- Task objective:
Look below for the line containing "(LSAPI_Set_Max_Process_Time (atoi p))) v in"; from there through the line containing "(fun p v =>", both lines included, please set down each line exactly and nothing else.

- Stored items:
=== Begin Enclosure ===

(* ===== verification/Env.v ===== *)
(** * Configuration from the environment

    [LSAPI_Init_Env_Parameters] of lsapilib.c with all it calls: the limits of server and
    worker, the defaults and the secret of suEXEC, liblve, and the removal of the LSAPI
    variables.  The environment is the list of its strings; what the system answers is in
    a record of inputs. *)

From S2P Require Export SuExec Worker.

Open Scope Z_scope.

(** ** Variables *)

(** [getenv]: the value in the first string [name=value]. *)
Fixpoint getenv (name : list Z) (env : list (list Z)) : option (list Z) :=
  match env with
  | [] => None
  | e :: env =>
      if bool_decide (take (length name + 1) e = name ++ [61]) then Some (drop (length name + 1) e) else getenv name env
  end.

(** [atoi]: [strtol], as an [int]. *)
Definition atoi (p : list Z) : Z := s32 (strtoll p).

Definition starts_with (prefix e : list Z) : bool := bool_decide (take (length prefix) e = prefix).

(** The condition of [unset_lsapi_envs]. *)
Definition lsapi_variable (uid : Z) (e : list Z) : bool :=
  starts_with (str "LSAPI_") e || starts_with (str "PHP_LSAPI_") e || (starts_with (str "PHPRC=") e && (uid =? 0)).

(** The inner loop: the pointers behind [i] move one place down, the NULL at the end with
    them. *)
Fixpoint shift_down (env : list (list Z)) (i : nat) : list (list Z) :=
  match env, i with
  | [], _ => []
  | _ :: env, O => env
  | e :: env, S i => e :: shift_down env i
  end.

(** The outer loop, at place [i]; every round deletes a string or goes to the next, so the
    number of strings is fuel enough. *)
Fixpoint unset_loop (fuel : nat) (uid : Z) (env : list (list Z)) (i : nat) : list (list Z) :=
  match fuel with
  | O => env
  | S fuel =>
      match env !! i with
      | None => env
      | Some e => if lsapi_variable uid e then unset_loop fuel uid (shift_down env i) i else unset_loop fuel uid env (S i)
      end
  end.

Definition unset_lsapi_envs (uid : Z) (env : list (list Z)) : list (list Z) := unset_loop (length env) uid env 0.

(** ** State and inputs *)

(** The statics only this file sets, with those of the worker and of the server.
    [s_ppid] is 0 when the parent is not checked. *)
Record statics := mkStatics {
  environ : list (list Z);
  st_worker : worker;
  g_prefork_server : option prefork;
  s_min_avail_pages : Z;
  s_slow_req_msecs : Z;
  s_enable_core_dump : bool;
  s_ppid : Z;
  s_stderr_is_pipe : bool
}.

Definition set_environ (x : list (list Z)) (v : statics) : statics :=
  mkStatics x (st_worker v) (g_prefork_server v) (s_min_avail_pages v) (s_slow_req_msecs v) (s_enable_core_dump v) (s_ppid v) (s_stderr_is_pipe v).
Definition on_env_worker (f : worker -> worker) (v : statics) : statics :=
  mkStatics (environ v) (f (st_worker v)) (g_prefork_server v) (s_min_avail_pages v) (s_slow_req_msecs v) (s_enable_core_dump v) (s_ppid v) (s_stderr_is_pipe v).
Definition set_server (x : option prefork) (v : statics) : statics :=
  mkStatics (environ v) (st_worker v) x (s_min_avail_pages v) (s_slow_req_msecs v) (s_enable_core_dump v) (s_ppid v) (s_stderr_is_pipe v).
Definition set_s_min_avail_pages (x : Z) (v : statics) : statics :=
  mkStatics (environ v) (st_worker v) (g_prefork_server v) x (s_slow_req_msecs v) (s_enable_core_dump v) (s_ppid v) (s_stderr_is_pipe v).
Definition LSAPI_Set_Slow_Req_Msecs (x : Z) (v : statics) : statics :=
  mkStatics (environ v) (st_worker v) (g_prefork_server v) (s_min_avail_pages v) x (s_enable_core_dump v) (s_ppid v) (s_stderr_is_pipe v).
Definition set_s_enable_core_dump (x : bool) (v : statics) : statics :=
  mkStatics (environ v) (st_worker v) (g_prefork_server v) (s_min_avail_pages v) (s_slow_req_msecs v) x (s_ppid v) (s_stderr_is_pipe v).
Definition set_s_ppid (x : Z) (v : statics) : statics :=
  mkStatics (environ v) (st_worker v) (g_prefork_server v) (s_min_avail_pages v) (s_slow_req_msecs v) (s_enable_core_dump v) x (s_stderr_is_pipe v).
Definition set_s_stderr_is_pipe (x : bool) (v : statics) : statics :=
  mkStatics (environ v) (st_worker v) (g_prefork_server v) (s_min_avail_pages v) (s_slow_req_msecs v) (s_enable_core_dump v) (s_ppid v) x.

(** The setters of the server do nothing without one. *)
Definition on_server (f : prefork -> prefork) (v : statics) : statics := set_server (f <$> g_prefork_server v) v.

Definition LSAPI_No_Check_ppid : statics -> statics := set_s_ppid 0.

(** liblve, as [dlopen] and its functions find it: whether it can be opened, whether it has
    [lve_is_available] and what that answers, the second time with the user ids swapped;
    whether [lve_instance_init] succeeds on a new instance; whether it has [jail]. *)
Record lve_lib := mkLveLib {
  lib_open : bool;
  lib_has_check : bool;
  lib_available : bool;
  lib_available_swapped : bool;
  lib_instance : bool;
  lib_jail : bool
}.

(** What the system answers. *)
Record inputs := mkInputs {
  in_secret : list Z -> secret_file;
  in_nobody : option (Z * Z);  (* getpwnam: user and group *)
  in_malloc : bool;
  in_parent : Z;  (* getppid *)
  in_real_uid : Z;  (* getuid *)
  in_stderr_pipe : bool;
  in_lve : lve_lib
}.

(** ** suEXEC and LVE *)

(** A variable with a positive number. *)
Definition positive_env (name : string) (env : list (list Z)) : option Z :=
  p ← getenv (str name) env;
  if 0 <? atoi p then Some (atoi p) else None.

Definition suexec_limits (p : prefork) : prefork :=
  set_limits (if m_iMaxChildren p <? 100 then 100 else m_iMaxChildren p)
    (if m_iExtraChildren p <? 1000 then 1000 else m_iExtraChildren p) (m_iMaxIdleChildren p) (m_iServerMaxIdle p) (m_iMaxReqProcessTime p) p.

(** The defaults that are still 0. *)
Definition fill_defaults (i : inputs) (uid gid : Z) : Z * Z :=
  if (uid =? 0) || (gid =? 0) then
    let '(pw_uid, pw_gid) := default (10000, 10000) (in_nobody i) in
    (if uid =? 0 then pw_uid else uid, if gid =? 0 then pw_gid else gid)
  else (uid, gid).

Definition lsapi_initSuEXEC (i : inputs) (v : statics) : M (Z * statics) :=
  mod_cred (set_s_default 0 0) ;;
  me ← get_os s_uid;
  if me =? 0 then
    let uid := default 0 (positive_env "LSAPI_DEFAULT_UID" (environ v)) in
    let gid := default 0 (positive_env "LSAPI_DEFAULT_GID" (environ v)) in
    mod_cred (set_s_default uid gid) ;;
    r ← (match getenv (str "LSAPI_SECRET") (environ v) with None => mret (-1) | Some p => readSecret (in_secret i p) end);
    if r =? -1 then mret (-1, v)
    else
      let '(uid, gid) := fill_defaults i uid gid in
      mod_cred (set_s_default uid gid) ;;
      mret (0, on_server suexec_limits v)
  else
    let '(uid, gid) := fill_defaults i 0 0 in
    mod_cred (set_s_default uid gid) ;;
    mret (0, v).

Definition set_lve (enable : Z) (lve jail : bool) (c : cred) : cred :=
  mkCred (s_defaultUid c) (s_defaultGid c) enable lve jail (k_getpwuid c) (k_ids c) (k_id_calls c)
    (k_getcwd c) (k_realpath c) (k_open c) (k_perror c).

(** [s_enable_lve] behind [lsapi_load_lve_lib]. *)
Definition lsapi_load_lve_lib (i : inputs) (enable : Z) : Z :=
  let l := in_lve i in
  if negb (lib_open l) then 0
  else if lib_has_check l && negb (lib_available l) && negb (in_real_uid i =? 0) && negb (lib_available_swapped l) then 0
  else enable.

(** The answer, the instance and the jail function behind [init_lve_ex], the latter from
    [jail]; LSAPI_CAGEFS_ENABLED is 2. *)
Definition init_lve_ex (i : inputs) (enable : Z) (jail : bool) : Z * (bool * bool) :=
  let l := in_lve i in
  let jail := if 2 <=? enable then lib_jail l else jail in
  if lib_instance l then (0, (true, jail)) else (-1, (false, jail)).

Definition lsapi_initLVE (i : inputs) (env : list (list Z)) : M Z :=
  old ← get_cred s_enable_lve;
  let enable :=
    match getenv (str "LSAPI_LVE_ENABLE") env with
    | Some p => atoi p
    | None => match getenv (str "LVE_ENABLE") env with Some p => atoi p | None => old end
    end in
  me ← get_os s_uid;
  if negb (enable =? 0) && (me =? 0) then
    let enable := lsapi_load_lve_lib i enable in
    if enable =? 0 then mod_cred (fun c => set_lve enable (s_lve c) (fp_lve_jail c) c) ;; mret 0
    else
      jail ← get_cred fp_lve_jail;
      let '(r, (lve, jail)) := init_lve_ex i enable jail in
      mod_cred (set_lve enable lve jail) ;;
      mret r
  else mod_cred (fun c => set_lve enable (s_lve c) (fp_lve_jail c) c) ;; mret 0.

(** ** The parameters *)

Definition with_env (name : string) (f : list Z -> statics -> statics) (v : statics) : statics :=
  match getenv (str name) (environ v) with Some p => f p v | None => v end.

(** [PHP_LSAPI_x], or else [LSAPI_x]. *)
Definition either_env (name1 name2 : string) (v : statics) : option (list Z) :=
  match getenv (str name1) (environ v) with Some p => Some p | None => getenv (str name2) (environ v) end.

Definition env_max_requests (v : statics) : statics :=
  match either_env "PHP_LSAPI_MAX_REQUESTS" "LSAPI_MAX_REQS" v with
  | Some p => if 0 <? atoi p then on_env_worker (LSAPI_Set_Max_Reqs (atoi p)) v else v
  | None => v
  end.

(** [LSAPI_AVOID_FORK] with its unit; [None]: the product overflows an [int]. *)
Definition avoid_fork (p : list Z) (v : statics) : option (Z * statics) :=
  let n := atoi p in
  if n =? 0 then Some (0, v)
  else
    let ch := default 0 (last p) in
    let n := if (ch =? 71) || (ch =? 103) then n * 1073741824 else if (ch =? 77) || (ch =? 109) then n * 1048576 else n in
    if bool_decide (is_s32 n) then
      let v := on_env_worker (set_s_keep_listener 2) v in
      Some (n, if 10485760 <=? n then set_s_min_avail_pages (Z.quot n 4096) v else v)
    else None.

Definition env_avoid_fork (v : statics) : option (Z * statics) :=
  match getenv (str "LSAPI_AVOID_FORK") (environ v) with Some p => avoid_fork p v | None => Some (0, v) end.

Definition set_max_busy_workers (n : Z) (v : statics) : statics :=
  on_server (fun p => mkPrefork (pf_fd p) (m_iMaxChildren p) (m_iExtraChildren p) (m_iCurChildren p) (m_iMaxIdleChildren p)
    (m_iServerMaxIdle p) (m_iChildrenMaxIdleTime p) (m_iMaxReqProcessTime p) (m_iAvoidFork p) (m_pChildrenStatus p)
    (m_pChildrenStatusCur p) (pf_busy p) (pf_accepting p) (s_max_idle_secs p) n (s_dump_debug_info p) (s_pid_dump_debug_info p) (s_ignore_pid p))
    (on_env_worker (fun w => mkWorker (s_req_processed w) (s_max_reqs w) n (s_keep_listener w) (w_max_idle_secs w) (w_accepting w)) v).

Definition set_dump_debug_info (n : Z) : statics -> statics :=
  on_server (fun p => mkPrefork (pf_fd p) (m_iMaxChildren p) (m_iExtraChildren p) (m_iCurChildren p) (m_iMaxIdleChildren p)
    (m_iServerMaxIdle p) (m_iChildrenMaxIdleTime p) (m_iMaxReqProcessTime p) (m_iAvoidFork p) (m_pChildrenStatus p)
    (m_pChildrenStatusCur p) (pf_busy p) (pf_accepting p) (s_max_idle_secs p) (s_max_busy_workers p) (negb (n =? 0)) (s_pid_dump_debug_info p) (s_ignore_pid p)).

(** [LSAPI_CHILDREN]: a server, unless there is one. *)
Definition env_children (i : inputs) (avoidFork fdListen : Z) (v : statics) : statics :=
  let n := default 0 (atoi <$> either_env "PHP_LSAPI_CHILDREN" "LSAPI_CHILDREN" v) in
  if 1 <? n then
    let v :=
      match g_prefork_server v with
      | Some _ => v
      | None =>
          let w := st_worker v in
          match LSAPI_Init_Prefork_Server n (if avoidFork =? 0 then 0 else 1) (w_max_busy_workers w) (w_max_idle_secs w) (in_malloc i) with
          | Some p => set_s_ppid (in_parent i) (set_max_busy_workers (s_max_busy_workers p) (set_server (Some p) v))
          | None => v
          end
      end in
    on_server (LSAPI_Set_Server_fd fdListen) v
  else v.

(** The limits of a server. *)
Definition env_server (v : statics) : statics :=
  let v := with_env "LSAPI_EXTRA_CHILDREN" (fun p => on_server (LSAPI_Set_Extra_Children (atoi p))) v in
  let v := with_env "LSAPI_MAX_IDLE_CHILDREN" (fun p => on_server (LSAPI_Set_Max_Idle_Children (atoi p))) v in
  let v := with_env "LSAPI_PGRP_MAX_IDLE" (fun p => on_server (LSAPI_Set_Server_Max_Idle_Secs (atoi p))) v in
  let v := with_env "LSAPI_MAX_PROCESS_TIME" (fun p => on_server (LSAPI_Set_Max_Process_Time (atoi p))) v in
  let v := with_env "LSAPI_PPID_NO_CHECK" (fun _ => LSAPI_No_Check_ppid) v in
  let v := with_env "LSAPI_MAX_BUSY_WORKER" (fun p v =>
    let v := set_max_busy_workers (atoi p) v in if 0 <=? atoi p then LSAPI_No_Check_ppid v else v) v in
  with_env "LSAPI_DUMP_DEBUG_INFO" (fun p => set_dump_debug_info (atoi p)) v.

(** What the worker takes from the environment, before anything about a server. *)
Definition env_worker (v : statics) : option (Z * statics) :=
  let v := env_max_requests v in
  let v := with_env "LSAPI_KEEP_LISTEN" (fun p => on_env_worker (set_s_keep_listener (atoi p))) v in
  env_avoid_fork v.

Definition env_process (v : statics) : statics :=
  let v := with_env "LSAPI_SLOW_REQ_MSECS" (fun p => LSAPI_Set_Slow_Req_Msecs (atoi p)) v in
  let v := with_env "LSAPI_ALLOW_CORE_DUMP" (fun _ => set_s_enable_core_dump true) v in
  with_env "LSAPI_MAX_IDLE" (fun p => on_env_worker (LSAPI_Set_Max_Idle (atoi p))) v.

(** The branch of a process that listens. *)
Definition env_listening (i : inputs) (avoidFork : Z) (v : statics) : M (Z * statics) :=
  fdl ← get_req m_fdListen;
  '(r, v) ← lsapi_initSuEXEC i (env_server (env_children i avoidFork fdl v));
  if r =? -1 then mret (-1, v)
  else
    lsapi_initLVE i (environ v) ;;
    mret (0, v).

(** [s_accept_notify] is a [char]: the low 8 bits of the number decide. *)
Definition LSAPI_Init_Env_Parameters (i : inputs) (v : statics) : M (Z * statics) :=
  (match getenv (str "LSAPI_STDERR_LOG") (environ v) with Some p => lsapi_reopen_stderr p | None => mret 0 end) ;;
  log ← get_os s_stderr_log_path;
  let v := if (log : bool) then v else set_s_stderr_is_pipe (in_stderr_pipe i) v in
  '(avoidFork, v) ← lift (env_worker v);
  (match getenv (str "LSAPI_ACCEPT_NOTIFY") (environ v) with
   | Some p => mod_os (set_s_accept_notify (negb (atoi p mod 256 =? 0)))
   | None => mret tt
   end) ;;
  let v := env_process v in
  listen ← gets (fun s => LSAPI_Is_Listen_r (req s));
  '(r, v) ← (if listen : bool then env_listening i avoidFork v else mret (0, v));
  if r =? -1 then mret (-1, v)
  else
    uid ← get_os s_uid;
    mret (0, set_environ (unset_lsapi_envs uid (environ v)) v).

=== End Enclosure ===

- Response area:
  let v := with_env "LSAPI_MAX_PROCESS_TIME" (fun p => on_server (LSAPI_Set_Max_Process_Time (atoi p))) v in
  let v := with_env "LSAPI_PPID_NO_CHECK" (fun _ => LSAPI_No_Check_ppid) v in
  let v := with_env "LSAPI_MAX_BUSY_WORKER" (fun p v =>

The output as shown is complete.